Towers.

388. Tower of Boris, Kremlin, Moscow.

Next in importance to the churches themselves are the belfries which always accompany them. The Russians seem never to have adopted separate baptisteries, nor did they affect any sepulchral magnificence in their tombs. From the time of Herodotus the Scythians were great casters of metal, and famous for their bells. The specimens of casting of this sort in Russia reduce all the great bells of Western Europe to comparative insignificance. It of course became necessary to provide places in which to hang these bells: and as nothing, either in Byzantine or Armenian architecture, afforded a hint for amalgamating the belfry with the church, they went to work in their own way, and constructed the towers wholly independent of the churches. Of all those in Russia, that of Ivan Veliki, erected by the Czar Boris, about the year 1600, is the finest. It is surmounted by a cross 18 ft. high, making a total height of 269 ft. from the ground to the top of the cross. It cannot be said to have any great beauty, either of form or detail: but it rises boldly from the ground, and towers over all the other buildings of the Kremlin. With this tower for its principal object, the whole mass of building is at least picturesque, if not architecturally beautiful. In the Woodcut (No. [388]) the belfry is shown as it stood before it was blown up by the French. It has since been rebuilt, and with the cathedrals on either hand, makes up the best group in the Kremlin.
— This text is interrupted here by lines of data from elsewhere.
(* ===== verification/Board.v ===== *)
(** * Board rules: [checkWinner] and [gameOver] (src/src/Game.js, lines 8-41)

    The board is the JS array of nine strings, modelled as [list cell]; a
    read [board[i]] is [board !! i], which is [None] (JS [undefined]) out of
    range.  [checkWinner] returns [option verdict]: [Some WinX] for ["X"],
    [Some WinO] for ["O"], [Some Draw] for ['Draw'], [None] for the
    implicit [undefined].  The file proves what each function computes in
    terms of the declarative [has_line] and [blanks]. *)

From stdpp Require Import base list.
From Stdlib Require Import ZArith.
From S2P Require Import Prelude.

(** ** Data *)

(** The strings ["X"], ["O"] and ["_"] stored in the array. *)
Inductive cell := MarkX | MarkO | Blank.

#[export] Instance cell_eq_dec : EqDecision cell.
Proof. solve_decision. Defined.

(** The results of [checkWinner] other than [undefined]. *)
Inductive verdict := WinX | WinO | Draw.

#[export] Instance verdict_eq_dec : EqDecision verdict.
Proof. solve_decision. Defined.

(** Lines 9-18. *)
Definition winPatterns : list (nat * nat * nat) :=
  [(0, 1, 2); (3, 4, 5); (6, 7, 8);
   (0, 3, 6); (1, 4, 7); (2, 5, 8);
   (0, 4, 8); (2, 4, 6)].

(** Lines 21 and 24:
    [board[a] == m && board[a] === board[b] && board[a] === board[c]]. *)
Definition pattern_holds (m : cell) (board : list cell) (p : nat * nat * nat) : bool :=
  let '(a, b, c) := p in
  bool_decide (board !! a = Some m /\ board !! a = board !! b /\ board !! a = board !! c).

(** Lines 19-28: the [for ... of] loop over the patterns, then the
    [includes("_")] test; falling off the end returns [undefined]. *)
Fixpoint checkWinner_loop (pats : list (nat * nat * nat)) (board : list cell) : option verdict :=
  match pats with
  | [] => if bool_decide (Blank ∈ board) then None else Some Draw
  | p :: ps =>
      if pattern_holds MarkX board p then Some WinX
      else if pattern_holds MarkO board p then Some WinO
      else checkWinner_loop ps board
  end.

Definition checkWinner (board : list cell) : option verdict :=
  checkWinner_loop winPatterns board.

(** JS truthiness of a [checkWinner] result: the three strings are
    non-empty, [undefined] is falsy. *)
Definition truthy (r : option verdict) : bool :=
  match r with Some _ => true | None => false end.

(** Lines 35-39: [for (let i=0; i < board.length; i++) if (board[i] === "_")
    return false]; the fuel [k] is the number of iterations left. *)
Fixpoint gameOver_scan (k i : nat) (board : list cell) : bool :=
  match k with
  | 0 => true
  | S k' =>
      if Nat.ltb i (length board) then
        if decide (board !! i = Some Blank) then false
        else gameOver_scan k' (S i) board
      else true
  end.

(** Lines 31-41, with the duplicated [checkWinner] call of line 32. *)
Definition gameOver (board : list cell) : bool :=
  if truthy (checkWinner board) || truthy (checkWinner board) then true
  else gameOver_scan (length board) 0 board.

(** ** Declarative view *)

Definition line_of (m : cell) (board : list cell) (p : nat * nat * nat) : Prop :=
  let '(a, b, c) := p in
  board !! a = Some m /\ board !! b = Some m /\ board !! c = Some m.

#[export] Instance line_of_dec m board p : Decision (line_of m board p).
Proof. destruct p as [[a b] c]. unfold line_of. apply _. Defined.

(** Player [m] owns one of the eight winning lines. *)
Definition has_line (m : cell) (board : list cell) : Prop :=
  Exists (line_of m board) winPatterns.

#[export] Instance has_line_dec m board : Decision (has_line m board).
Proof. unfold has_line. apply _. Defined.

(** The number of ["_"] cells. *)
Definition blanks (board : list cell) : nat := count_of Blank board.

(** ** Lemmas *)

Lemma pattern_holds_spec m board p :
  m <> Blank -> pattern_holds m board p = bool_decide (line_of m board p).
Proof.
  intros Hm. destruct p as [[a b] c]. unfold pattern_holds, line_of.
  apply bool_decide_ext. split; intros (Ha & Hb & Hc); repeat split; congruence.
Qed.

Lemma blanks_pos board : Blank ∈ board <-> 0 < blanks board.
Proof.
  unfold blanks, count_of. split.
  - intros H. apply Nat.neq_0_lt_0. intros Hl%nil_length_inv.
    assert (Blank ∈ filter (fun y => y = Blank) board) as Hin
      by (apply list_elem_of_filter; done).
    rewrite Hl in Hin. by apply elem_of_nil in Hin.
  - intros H. destruct (filter (fun y => y = Blank) board) as [|x l] eqn:E; [simpl in H; lia|].
    assert (x ∈ filter (fun y => y = Blank) board) as Hin by (rewrite E; apply elem_of_cons; by left).
    apply list_elem_of_filter in Hin as [-> ?]. done.
Qed.

(** Placing a mark on a blank removes exactly one blank. *)
Lemma blanks_insert board i m :
  board !! i = Some Blank -> m <> Blank -> blanks (<[i:=m]> board) = blanks board - 1 /\ 0 < blanks board.
Proof.
  intros Hi Hm. unfold blanks. pose proof (count_of_insert board i m Blank Blank Hi) as H.
  rewrite decide_True in H by done. rewrite decide_False in H by done.
  assert (0 < count_of Blank board).
  { apply blanks_pos. by eapply list_elem_of_lookup_2. }
  lia.
Qed.

Lemma blanks_insert_lt board i m n :
  board !! i = Some Blank -> m <> Blank -> blanks board < S n -> blanks (<[i:=m]> board) < n.
Proof. intros Hi Hm Hn. destruct (blanks_insert board i m Hi Hm). lia. Qed.

#[export] Hint Resolve blanks_insert blanks_insert_lt : ttt.

(** Every cell is a mark or a blank. *)
Lemma count_partition board :
  count_of MarkX board + count_of MarkO board + blanks board = length board.
Proof.
  unfold blanks, count_of. induction board as [|c board IH]; [done|].
  rewrite !filter_cons. destruct c; repeat case_decide; simpl; try done; lia.
Qed.

(** The loop of lines 19-28 on any list of patterns. *)
Lemma checkWinner_loop_spec pats board :
  match checkWinner_loop pats board with
  | Some WinX => Exists (line_of MarkX board) pats
  | Some WinO => Exists (line_of MarkO board) pats
  | Some Draw => ~ Exists (line_of MarkX board) pats /\ ~ Exists (line_of MarkO board) pats /\ Blank ∉ board
  | None => ~ Exists (line_of MarkX board) pats /\ ~ Exists (line_of MarkO board) pats /\ Blank ∈ board
  end.
Proof.
  induction pats as [|p ps IH]; simpl.
  - case_bool_decide; repeat split; auto; intros H'; inversion H'.
  - rewrite !pattern_holds_spec by done.
    case_bool_decide as HX; [by constructor|].
    case_bool_decide as HO; [by constructor|].
    destruct (checkWinner_loop ps board) as [[| |]|];
      rewrite ?Exists_cons; naive_solver.
Qed.

(** When exactly one player owns a line, the loop reports that player. *)
Lemma checkWinner_loop_single pats board m w :
  (m = MarkX /\ w = WinX \/ m = MarkO /\ w = WinO) ->
  Exists (line_of m board) pats ->
  (forall m', m' <> m -> m' <> Blank -> ~ Exists (line_of m' board) pats) ->
  checkWinner_loop pats board = Some w.
Proof.
  intros Hmw. induction pats as [|p ps IH]; intros Hm Hother; [inversion Hm|].
  simpl. rewrite !pattern_holds_spec by done.
  apply Exists_cons in Hm.
  destruct Hmw as [[-> ->]|[-> ->]].
  - case_bool_decide; [done|].
    case_bool_decide as HO; [exfalso; apply (Hother MarkO); [done|done|by constructor]|].
    apply IH; [naive_solver|]. intros m' ???. apply (Hother m'); [done|done|by apply Exists_cons; right].
  - case_bool_decide as HX; [exfalso; apply (Hother MarkX); [done|done|by constructor]|].
    case_bool_decide; [done|].
    apply IH; [naive_solver|]. intros m' ???. apply (Hother m'); [done|done|by apply Exists_cons; right].
Qed.

(** The scan of lines 35-40 decides "no blank at index [i] or above". *)
Lemma gameOver_scan_spec k i board :
  length board <= i + k ->
  gameOver_scan k i board = true <-> forall j, i <= j -> board !! j <> Some Blank.
Proof.
  revert i. induction k as [|k IH]; intros i Hk; simpl.
  - split; [|done]. intros _ j ? Hj. apply lookup_lt_Some in Hj. lia.
  - destruct (Nat.ltb_spec i (length board)).
    + case_decide as Hb.
      * split; [done|]. intros Hall. by destruct (Hall i).
      * rewrite IH by lia. split.
        -- intros Hall j Hj. destruct (decide (i = j)) as [<-|]; [done|]. apply Hall. lia.
        -- intros Hall j Hj. apply Hall. lia.
    + split; [|done]. intros _ j ? Hj. apply lookup_lt_Some in Hj. lia.
Qed.

Lemma no_blank_iff (board : list cell) : (forall j, 0 <= j -> board !! j <> Some Blank) <-> Blank ∉ board.
Proof.
  split.
  - intros Hall Hin. apply list_elem_of_lookup in Hin as [j Hj]. by apply (Hall j); [lia|].
  - intros Hn j _ Hj. apply Hn. by eapply list_elem_of_lookup_2.
Qed.

(** A line stays a line when a blank elsewhere is filled. *)
Lemma has_line_insert m board i x :
  m <> Blank -> board !! i = Some Blank -> has_line m board -> has_line m (<[i:=x]> board).
Proof.
  intros Hm Hi Hl. unfold has_line. eapply Exists_impl; [exact Hl|]. intros [[a b] c] (Ha & Hb & Hc).
  assert (forall j, board !! j = Some m -> <[i:=x]> board !! j = Some m) as Hkeep.
  { intros j Hj. rewrite list_lookup_insert_ne; [done|]. intros ->. congruence. }
  simpl. auto.
Qed.

#[export] Hint Resolve has_line_insert : ttt.

(** A line of [m] after another mark is written at [i] was there before:
    the write cannot be part of it. *)
Lemma has_line_insert_other m board i x :
  x <> m -> has_line m (<[i:=x]> board) -> has_line m board.
Proof.
  intros Hx Hl. unfold has_line. eapply Exists_impl; [exact Hl|]. intros [[a b] c] (Ha & Hb & Hc).
  assert (forall j, <[i:=x]> board !! j = Some m -> board !! j = Some m) as Hback.
  { intros j Hj. apply list_lookup_insert_Some in Hj as [(_ & ? & _)|[_ ?]]; [congruence|done]. }
  simpl. auto.
Qed.

(** ** Properties of [checkWinner] and [gameOver] *)

(** What each result of [checkWinner] says about the board. *)
Lemma checkWinner_verdict board :
  match checkWinner board with
  | Some WinX => has_line MarkX board
  | Some WinO => has_line MarkO board
  | Some Draw => ~ has_line MarkX board /\ ~ has_line MarkO board /\ blanks board = 0
  | None => ~ has_line MarkX board /\ ~ has_line MarkO board /\ 0 < blanks board
  end.
Proof.
  pose proof (checkWinner_loop_spec winPatterns board) as H. unfold checkWinner, has_line.
  destruct (checkWinner_loop winPatterns board) as [[| |]|]; try done.
  - destruct H as (? & ? & Hb). repeat split; try done.
    destruct (blanks board) eqn:E; [done|]. exfalso. apply Hb, blanks_pos. lia.
  - destruct H as (? & ? & Hb). repeat split; try done. by apply blanks_pos.
Qed.

(** The two line tests and the index loop of [gameOver] compute the same
    thing as one [checkWinner] call: the game is over exactly when
    [checkWinner] returns a verdict. *)
Lemma gameOver_truthy board : gameOver board = truthy (checkWinner board).
Proof.
  unfold gameOver. destruct (truthy (checkWinner board)) eqn:E; [done|]. simpl.
  pose proof (checkWinner_verdict board) as H.
  destruct (checkWinner board) as [v|]; [done|]. destruct H as (_ & _ & Hb).
  apply not_true_iff_false. rewrite gameOver_scan_spec by lia. rewrite no_blank_iff.
  intros Hn. apply Hn, blanks_pos. done.
Qed.

Lemma gameOver_iff board :
  gameOver board = true <-> has_line MarkX board \/ has_line MarkO board \/ blanks board = 0.
Proof.
  rewrite gameOver_truthy. pose proof (checkWinner_verdict board) as H.
  destruct (checkWinner board) as [[| |]|]; simpl; split; try naive_solver.
  intros [?|[?|?]]; naive_solver lia.
Qed.

(** A finished game stays finished when a blank is filled. *)
Lemma gameOver_mono board i m :
  board !! i = Some Blank -> m <> Blank ->
  gameOver board = true -> gameOver (<[i:=m]> board) = true.
Proof.
  intros Hi Hm. rewrite !gameOver_iff. intros [HX|[HO|Hb]].
  - left. by apply has_line_insert.
  - right; left. by apply has_line_insert.
  - exfalso. destruct (blanks_insert board i m Hi Hm). lia.
Qed.

(** ** The array as a mutable store

    The search code reads and writes one shared array.  These are its
    three primitives in the monad [St (list cell)]: [board[i]],
    [board[i] = c] and [board.length].  The code only writes below
    [board.length], where stdpp's insert and the JS store agree. *)

Definition read (i : nat) : St (list cell) (option cell) :=
  fun board => Some (board !! i, board).

Definition write (i : nat) (c : cell) : St (list cell) unit :=
  fun board => Some (tt, <[i:=c]> board).

Definition board_length : St (list cell) nat :=
  fun board => Some (length board, board).

#[export] Hint Resolve gameOver_mono : ttt.

(** A line of ["X"] alone makes [checkWinner] name ["X"]. *)
Lemma checkWinner_X board :
  has_line MarkX board -> ~ has_line MarkO board -> checkWinner board = Some WinX.
Proof. intros. apply (checkWinner_loop_single _ _ MarkX); [by left|done|]. by intros [| |] ? ?. Qed.

(** ** Properties *)

(** C9: [checkWinner] never reports a winner that has no line, reports
    ['Draw'] only on a full board without lines, and returns [undefined]
    exactly when no line exists and a blank is left. *)
Theorem checkWinner_spec board :
  match checkWinner board with
  | Some WinX => has_line MarkX board
  | Some WinO => has_line MarkO board
  | Some Draw => ~ has_line MarkX board /\ ~ has_line MarkO board /\ blanks board = 0
  | None => ~ has_line MarkX board /\ ~ has_line MarkO board /\ 0 < blanks board
  end.
Proof. apply checkWinner_verdict. Qed.

(** C10: [gameOver] holds exactly when a player owns a line or no blank is
    left (the spec's [isTerminal]); its duplicated [checkWinner] call and
    its index loop agree with one [checkWinner] call. *)
Theorem gameOver_spec board :
  (gameOver board = true <-> has_line MarkX board \/ has_line MarkO board \/ blanks board = 0) /\
  gameOver board = truthy (checkWinner board).
Proof. split; [apply gameOver_iff|apply gameOver_truthy]. Qed.

(** C18: a finished game stays finished when a mark is added on a blank
    cell, so the verdict an alert reads later cannot fall back to
    [undefined]. *)
Theorem gameOver_insert board i m :
  board !! i = Some Blank -> m <> Blank ->
  gameOver board = true -> gameOver (<[i:=m]> board) = true.
Proof. apply gameOver_mono. Qed.

(** ** Witnesses *)

Lemma gameOver_insert_witness :
  [MarkX; MarkX; MarkX; MarkO; MarkO; Blank; Blank; Blank; Blank] !! 5 = Some Blank /\
  gameOver [MarkX; MarkX; MarkX; MarkO; MarkO; Blank; Blank; Blank; Blank] = true /\
  gameOver (<[5:=MarkO]> [MarkX; MarkX; MarkX; MarkO; MarkO; Blank; Blank; Blank; Blank]) = true.
Proof.
  split; [reflexivity|]. split; [vm_compute; reflexivity|].
  apply gameOver_insert; [reflexivity|discriminate|vm_compute; reflexivity].
Defined.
Besides the belfries, the walls of the Kremlin are adorned with towers, meant not merely for military defence, but as architectural ornaments, and reminding us somewhat of those described by Josephus as erected by Herod on the walls of Jerusalem. One of these towers (Woodcut No. [389]), built by the same Czar Boris who erected that last described, is a good specimen of its class. It is one of the principal of those which give the walls of the Kremlin their peculiar and striking character.

389. Sacred Gate, Kremlin, Moscow.

These towers, however, are not peculiar to the Kremlin of Moscow. Every city in Russia had its Kremlin, as every one in Spain had its Alcazar, and all were adorned with walls deeply machicolated, and interspersed with towers. Within were enclosed five-domed churches and belfries, just as at Moscow, though on a scale proportionate to the importance of the city. It would be easy to select numerous illustrations of this. They are, however, all very much like one another, nor have they sufficient beauty to require us to dwell long on them. Their gateways, however, are frequently important. Every city had its porta sacra, deriving its importance either from some memorable event or from miracles said to have been wrought there, and being the triumphal gateways through which all processions pass on state occasions.

The best known of these is that of Moscow, beneath whose sacred arch even the Emperor himself must uncover his head as he passes through; and which, from its sanctity as well as its architectural character, forms an important feature among the antiquities of Russia.

So numerous are the churches, and, generally speaking, the fragments of antiquity in this country, that it would be easy to multiply examples to almost any extent. Those quoted in the preceding pages are, architecturally, the finest as well as the most interesting from an antiquarian point of view, of those which have yet been visited and drawn; and there is no reason to believe that others either more magnificent or more beautiful still remain undescribed.